Novartis reported positive data from separate Phase III studies evaluating Afinitor® (everolimus) in patients with breast cancer and in patients with noncancerous kidney tumors associated with tuberous sclerosis complex (TSC).
The 724-patient global Bolero-2 study evaluated the addition of everolimus to exemestane in postmenopausal women with ER+Her2- advanced breast cancer whose disease had recurred or progressed despite previous treatment with letrozole or anastrozole. The results showed that in comparison with exemestane treatment alone, everolimus/exemestane combination therapy reduced the risk of progression by 57%, and at a preplanned analysis more than doubled progression free survival, to 6.9 months.

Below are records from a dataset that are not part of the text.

Section moves.
Context {SL : Sorter} (env : REnv.t) (g : TaskGraph.t).
(** The next record, or, after the last, the profile. *)
Definition loop_move (n : nat) (p : Pass.t) : Pass.t :=
  match Pass.Todo p with
  | r :: rest =>
      let '(es, made) := settle_record env n (length (Pass.Traces p) <? maxConcurrentCrystallize)%nat (Pass.Store p) r in
      p <| Pass.Store := es |> <| Pass.Todo := rest |> <| Pass.Traces ::= λ l, if made then l ++ [r] else l |>
  | [] =>
      if Pass.Ended p then p
      else p <| Pass.Ended := true |> <| Pass.Profile := if REnv.memory_bank env then Some (extractUserProfile env g (REnv.profile env)) else None |>
  end.
Definition back_move (n : nat) (p : Pass.t) : Pass.t :=
  match Pass.Back p with
  | BackScan => p <| Pass.Back := BackMerge (scan_groups env n (Pass.Store p)) |>
  | BackMerge (ci :: rest) =>
      let '(es, ops) := merge_group env n (REnv.merge_reply env) (REnv.register env) (Pass.Store p) ci in
      p <| Pass.Store := es |> <| Pass.Ops ::= λ l, l ++ ops |> <| Pass.Back := BackMerge rest |>
  | BackMerge [] => p <| Pass.Back := BackCompound |>
  | BackCompound =>
      p <| Pass.Skills ::= λ l, (ScanAndPromoteCompoundSkills (REnv.partners env) (REnv.writes env) (REnv.skillsDir env) (REnv.candidates env) l).1 |>
        <| Pass.Back := BackMetabolic |>
  | BackMetabolic =>
      p <| Pass.Store ::= λ es, (PruneByMetabolicROI (REnv.now env) (REnv.order env n _ (ExperienceStore.GeneratedSkills es)) es).1 |> <| Pass.Back := BackDone |>
  | BackDone => p
  end.
(** The trace at [i], if there is one. *)
Definition trace_move (n i : nat) (p : Pass.t) : Pass.t :=
  match Pass.Traces p !! i with
  | Some r =>
      let '(es, ops) := CrystallizeStepToSkill env n (REnv.trace_reply env) (REnv.register env) r (Pass.Store p) in
      p <| Pass.Store := es |> <| Pass.Ops ::= λ l, l ++ ops |> <| Pass.Traces ::= delete i |>
  | None => p
  end.
Definition move (p : Pass.t) (m : Move) : Pass.t :=
  let n := (8 + 4 * Pass.Clock p)%nat in
  let p := p <| Pass.Clock ::= S |> in
  match m with MLoop => loop_move n p | MBack => back_move n p | MTrace i => trace_move n i p end.
(** The store learns, poor variants go, then the loop and the goroutines begin. *)
Definition begin_pass (es : ExperienceStore.t) (skills : list string) : Pass.t :=
  if bool_decide (TaskGraph.Steps g = ∅) then Pass.mk es [] [] true [] BackDone skills None 0
  else
    let '(es, records) := learn env g es in
    let '(es, pruned) := PruneSkills (REnv.order env 5 _ (ExperienceStore.GeneratedSkills es)) (REnv.order env 6 _ (ExperienceStore.GeneratedSkills es)) es in
    Pass.mk es (removal <$> pruned) records false [] BackScan skills None 0.
(** The pass after the moves of a schedule; a move that nobody can make does nothing. *)
Definition ReflectOnTask (es : ExperienceStore.t) (skills : list string) (schedule : list Move) : Pass.t := fold_left move schedule (begin_pass es skills).
Definition finished (p : Pass.t) : bool :=
  Pass.Ended p && match Pass.Back p with BackDone => true | _ => false end && bool_decide (length (Pass.Traces p) = 0%nat).
End moves.

(** * Properties *)

(** ** Which parts of the store a pass leaves alone *)

Lemma fold_rel {A B} (R : B → B → Prop) (f : B → A → B) : Reflexive R → Transitive R → (∀ b a, R b (f b a)) → ∀ l b, R b (fold_left f l b).
Proof. intros HR HT Hf l. induction l as [|a l IH]; intros b; [reflexivity|]. cbn [fold_left]. etransitivity; [apply Hf|apply IH]. Qed.

Section quiet.
Context {SL : Sorter} (S : ExpSettings.t) (math_Exp : float64 → float64) (math_Pow : float64 → float64 → float64).
(** An operation of the store, whatever it keeps. *)
Definition op_any (es es' : ExperienceStore.t) : Prop := ∃ keeps, op_step S math_Exp math_Pow es keeps es'.
(** A run of operations that changes no pattern, no affinity and no outcome. *)
Record quiet (es es' : ExperienceStore.t) : Prop := {
  q_runs : rtc op_any es es';
  q_patterns : ExperienceStore.TaskPatterns es' = ExperienceStore.TaskPatterns es;
  q_affinities : ExperienceStore.SkillAffinities es' = ExperienceStore.SkillAffinities es;
  q_decisions : ExperienceStore.DecisionOutcomes es' = ExperienceStore.DecisionOutcomes es }.
#[local] Instance quiet_refl : Reflexive quiet.
Proof. intros es. by constructor. Qed.
#[local] Instance quiet_trans : Transitive quiet.
Proof. intros a b c [H1 H2 H3 H4] [K1 K2 K3 K4]. constructor; [by etransitivity|congruence..]. Qed.
(** A skill verified after is one that was before. *)
Definition verified_before (es es' : ExperienceStore.t) : Prop := ∀ id g, ExperienceStore.GeneratedSkills es' !! id = Some g → GeneratedSkill.IsVerified g = true →
  ∃ g0, ExperienceStore.GeneratedSkills es !! id = Some g0 ∧ GeneratedSkill.IsVerified g0 = true.
#[local] Instance verified_before_refl : Reflexive verified_before.
Proof. intros es id g Hg Hv. by exists g. Qed.
#[local] Instance verified_before_trans : Transitive verified_before.
Proof. intros a b c H1 H2 id g Hg Hv. destruct (H2 id g Hg Hv) as (g' & Hg' & Hv'). by apply (H1 id g'). Qed.
Lemma verified_same es es' : ExperienceStore.GeneratedSkills es' = ExperienceStore.GeneratedSkills es → verified_before es es'.
Proof. intros E id g Hg Hv. rewrite E in Hg. by exists g. Qed.
Lemma verified_alter es es' (f : GeneratedSkill.t → GeneratedSkill.t) id : (∀ g, GeneratedSkill.IsVerified (f g) = GeneratedSkill.IsVerified g) →
  ExperienceStore.GeneratedSkills es' = alter f id (ExperienceStore.GeneratedSkills es) → verified_before es es'.
Proof.
  intros Hf E k g Hg Hv. rewrite E in Hg. destruct (decide (k = id)) as [->|Hne].
  - rewrite lookup_alter_eq in Hg. destruct (_ !! id) as [g0|]; [|discriminate Hg]. injection Hg as <-. exists g0. by rewrite Hf in Hv.
  - rewrite lookup_alter_ne in Hg by congruence. by exists g.
Qed.
Lemma verified_delete es es' id : ExperienceStore.GeneratedSkills es' = delete id (ExperienceStore.GeneratedSkills es) → verified_before es es'.
Proof. intros E k g Hg Hv. rewrite E in Hg. apply lookup_delete_Some in Hg as [_ Hg]. by exists g. Qed.
Definition calm (es es' : ExperienceStore.t) : Prop := quiet es es' ∧ verified_before es es'.
#[local] Instance calm_refl : Reflexive calm.
Proof. by split. Qed.
#[local] Instance calm_trans : Transitive calm.
Proof. intros a b c [H1 H2] [H3 H4]. split; by etransitivity. Qed.
Lemma quiet_op keeps es es' : op_step S math_Exp math_Pow es keeps es' → ExperienceStore.TaskPatterns es' = ExperienceStore.TaskPatterns es →
  ExperienceStore.SkillAffinities es' = ExperienceStore.SkillAffinities es → ExperienceStore.DecisionOutcomes es' = ExperienceStore.DecisionOutcomes es → quiet es es'.
Proof. intros H1 H2 H3 H4. constructor; [apply rtc_once; by exists keeps|done..]. Qed.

The improvement was consistent across all subgroups, including number of prior therapies, presence of visceral disease, bone metastases, and prior use of chemotherapy. Novartis says the Bolero-2 data will support worldwide regulatory submissions, which are planned for filing by the end of 2011.
The 118-patient Exist-2 study, meanwhile, was designed to evaluate use of everolimus in patients with TSC-angiomyolipoma. TSC is the genetic disorder that also causes subependymal giant cell astrocytoma (SEGA) in the brain, an indication for which everolimus has already been approved in selected markets including the U.S.
Data from the placebo-controlled Exist-2 study patients showed that treatment using everolimus led to a 42% response rate, assessed as a reduction of at least 50% from baseline in the cumulative volume of all target angiomyolipoma lesions, and absence of new lesions over one centimeter in diameter. Everolimus therapy also led to a 26% skin lesion response rate and significantly increased time to angiomyolipoma progression: while medium time to progression was 11.37 months for placebo patients, medium time to progression was not reached in the everolimus arm. Novartis says the Exist-2 results will be used to support worldwide regulatory filings to expand the current TSC-SEGA indication.